Traditional design techniques ‘alive and well’ at Paris exhibition

Traditional design techniques ‘alive and well’ at Paris exhibition

Old and new were brought together in this exhibition at the GSL gallery in Paris, which celebrated contemporary creatives observing the design traditions of the past.

Le Salon de Septembre was the inaugural exhibition to be held at GSL Gallery, a factory-turned-art space in the Patines district of Paris run by the creative collective The Guild of Saint Luke.

Guided by the tagline “Re-Mastering the Past,” the group thought it appropriate for the show to highlight the fact that traditional design techniques are “very much alive and well.”

The exhibition showcases contemporary designers who observe the design traditions of the past

“These techniques are being adopted by young avant-garde artists and designers around the world to create new forms that can also be read in the context of the history of decorative art,” the group’s founder, John Whelan, told Dezeen.

“This is a personal opinion but I believe that artworks and design pieces that reference the past draw from our roots, which are the foundation and life force of our culture – works that attempt to break free from the past can often seem ‘disconnected’ and meaningless despite their valiant efforts.” To create a new language.

Pieces include this stainless steel daybed from Olivia Posey

A mix of established and emerging creatives contributed essays to the exhibition, which was curated by Whelan and interior architect Edgar Guyette.

On the ground floor of the gallery, a black wood and stainless steel daybed by Australian designer Olivia Posey stands next to a gleaming aluminum lamp from designer Max Cobolov.

This was based on the working style of the Weiner Werkstätte – a modernist Austrian design studio established in 1903 by the painter Koloman Moser, the architect Joseph Hofmann, and the patron Fritz Wehrendorfer.

The glass showcase includes a Quirol-shaped chair designed by Edgar Gayet and a 19th-century bento box.

A vitrine in the same room contains an ornate bento box from 19th-century Japan and a raw aluminum bench designed by co-curator Gayette.

This provided a reinterpretation of the seat of kyol, which was used by powerful magistrates in ancient Rome.

Upstairs in the gallery’s mezzanine floor, a chair by Seoul-based designer Kim Byungseob was on display.

While its seat is made of finely finished steel, its backrest features najeonchilgi: a historic Korean craftsmanship technique in which mother-of-pearl motifs are inlaid onto painted surfaces.

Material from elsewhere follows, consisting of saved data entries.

(** * Drata Kong Tests: a shallow embedding of the evidence pipeline

    Source: src/src/tests/base.py, src/src/tests/runtime.py,
    src/src/tests/configuration.py, src/src/clients/kong.py,
    src/src/clients/drata.py, src/src/main.py.

    Python values that flow through the checks (response bodies, details
    dictionaries, artifacts) are modelled as JSON trees; raised exceptions
    are modelled by a small result monad [PyResult]; collaborators
    (data-plane, admin API, clock) are inputs of the functions. *)

From Stdlib Require Import String Ascii List ZArith QArith Bool Lia.
Import ListNotations.
Open Scope string_scope.
#[local] Set Warnings "-register-all".

(* ------------------------------------------------------------------ *)
(** ** JSON values and Python dictionary access *)

Inductive json : Type :=
| JNull
| JBool (b : bool)
| JInt (z : Z)
| JNum (q : Q)          (** a Python float *)
| JStr (s : string)
| JList (l : list json)
| JObj (kvs : list (string * json)).

(** [dict[k]] lookup as Python builds a dict from an association list:
    a later binding of the same key overrides an earlier one. *)
Definition dict_lookup (kvs : list (string * json)) (k : string) : option json :=
  fold_left (fun acc kv => if String.eqb (fst kv) k then Some (snd kv) else acc)
            kvs None.

(** Python truthiness of a JSON value ([if x:]). *)
Definition truthy (j : json) : bool :=
  match j with
  | JNull => false
  | JBool b => b
  | JInt z => negb (Z.eqb z 0)
  | JNum q => negb (Qeq_bool q 0)
  | JStr s => negb (String.eqb s "")
  | JList l => match l with [] => false | _ => true end
  | JObj kvs => match kvs with [] => false | _ => true end
  end.

(* ------------------------------------------------------------------ *)
(** ** Raised exceptions *)

(** Python exceptions: those deriving from [Exception] (caught by
    [except Exception]) and the other [BaseException]s (KeyboardInterrupt,
    SystemExit, ...), which [except Exception] lets through. *)
Inductive exc_class : Type := ExcException | ExcBaseOnly.

Record PyExc : Type := mkExc { exc_cls : exc_class; exc_str : string }.

Definition is_exception (e : PyExc) : bool :=
  match exc_cls e with ExcException => true | ExcBaseOnly => false end.

Inductive PyResult (A : Type) : Type :=
| POk (a : A)
| PRaise (e : PyExc).
Arguments POk {A} a.
Arguments PRaise {A} e.

Definition pybind {A B} (m : PyResult A) (k : A -> PyResult B) : PyResult B :=
  match m with POk a => k a | PRaise e => PRaise e end.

The mezzanine of the exhibition displays the najeonchilgi chair designed by Kim Byungsub

Other items on this level included a walnut veneer lounge chair by London-based artist E. J. R. Barnes, designed to emulate “turn-of-the-century European grandeur.”

There was also a black ash, steel and felt pendant light by London-based designer Joe Armitage, who took his cues from a floor lamp created by his architect grandfather Edward Armitage in 1952.

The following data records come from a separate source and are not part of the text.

(** X16: saving a changed edit in a task item, handled by the tasks page,
    for a task whose [entity_id] is truthy and strictly equal to itself
    (not [NaN]): a blank title deletes the task, a trimmed title over 200
    characters only shows an error, any other one is sent as one PUT of the
    trimmed title, and the page leaves edit mode only when the server
    reports success. *)
Lemma edit_save_flow (task : Obj) (edited original : string) (w : TasksWorld) :
  js_truthy (entity_id task) = true ->
  js_strict_eq (entity_id task) (entity_id task) = true ->
  trim edited <> trim original ->
  let s := trim edited in
  let put := PutReq (task_url (entity_id task)) (JsObj [("title", JsStr s)]) in
  let '(e, w1) := handleSave task (entity_id task) edited original w in
  let '(editing, w2) := page_on_item (entity_id task) e w1 in
  (s = "" -> sent w2 = (sent w ++ [DeleteReq (task_url (entity_id task))])%list /\
             editing = entity_id task) /\
  ((200 < String.length s)%nat ->
     sent w2 = sent w /\ tstate w2 = tstate w /\ editing = entity_id task /\
     ui w2 = (ui w ++ [NotifyError "Task title must be less than 200 characters"])%list) /\
  (s <> "" -> (String.length s <= 200)%nat ->
     sent w2 = (sent w ++ [put])%list /\
     match server w (sent w) put with
     | ApiResolved d => editing = (if data_success d then JsNull else entity_id task)
     | ApiRejected _ => editing = entity_id task
     end).
Proof.
  intros Ht Hr Hc. destruct w as [s0 u sn sv fr]. cbv zeta.
  unfold handleSave, getTaskId. unfold entity_id in *. rewrite Ht, Hr.
  apply String.eqb_neq in Hc. rewrite Hc. cbn [andb negb].
  destruct (String.eqb (trim edited) "") eqn:E0.
  - apply String.eqb_eq in E0. rewrite E0.
    unfold page_on_item, page_handleDeleteTask, deleteTask, validateTaskId, bind, ret, send.
    rewrite Ht. cbn.
    rewrite Ht. cbn.
    destruct (sv sn (DeleteReq (task_url (get_field task "entity_id")))) as [[[] m tk]|e]; cbn;
      try (destruct (findTaskIndex _ _); cbn);
      (split; [auto|]); (split; [intros H; cbn in H; lia|]); intros H; congruence.
  - apply String.eqb_neq in E0.
    destruct (200 <? String.length (trim edited))%nat eqn:E1.
    + apply Nat.ltb_lt in E1. cbn.
      split; [intros H; congruence|]. split; [auto|]. intros _ H; lia.
    + apply Nat.ltb_ge in E1.
      unfold page_on_item, page_handleSaveEdit, updateTask, validateTaskId, bind, ret, send.
      rewrite Ht. cbn. rewrite ?Ht. cbn. apply String.eqb_neq in E0. rewrite ?E0. cbn.
      destruct (sv sn (PutReq (task_url (get_field task "entity_id"))
                              (JsObj [("title", JsStr (trim edited))])))
        as [[[] m tk]|e]; cbn; try (destruct (findTaskIndex _ _); cbn);
        (split; [intros H; apply String.eqb_neq in E0; congruence|]);
        (split; [intros H; lia|]); intros _ _; auto.
Qed.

Nearby is a walnut veneer lounge chair by EJR Barnes

A collection of paintings, prints and engravings served as the backdrop for the pieces in the exhibition. These nodded to the exhibition design for the 1903 edition of the Salon d’Automne, an art exhibition held in Paris every year.

“My curatorial partner, Edgar Gayet, and I were particularly interested in the avant-garde spirit of the original Salon d’Automne, which was controversial in its day, as it showed the Fauvists, Cubists, and Futurists, as well as Charlotte Perriand and Le Corbusier in the show,” Whelan explained.

“Archival photographs of the original gallery in 1903 have greatly influenced the scenography of our works, with an ebony oak glass front and a shelf above which artworks are hung in a crumbling flip-flop style.”

This suspension light by Joe Armitage also comes as part of the exhibition

Like Salon d’Automne, Le Salon de Septembre will now become an annual event at the GSL show.

“We hope to provide an annual glimpse into the zeitgeist in art and design, showcasing artists and designers exploring heritage as a means of contemporary inspiration,” Whelan concluded.

Before GSL Gallery opens in early 2023, The Guild of Saint Luke specializes in reviving historic interiors and creating new designs.

Previous projects include Nolinski, an Art Deco restaurant in the French capital, and Maison Francois, an elegant brasserie in London that evokes the architecture of Ricardo Bofill.

Photography by Celia Spenard-Coe.

Le Salon de Septembre was held at 27 rue Jacques Cotin, Pantin, Paris, from September 15 to October 6. Check out Dezeen’s events guide for an up-to-date list of architecture and design events taking place around the world.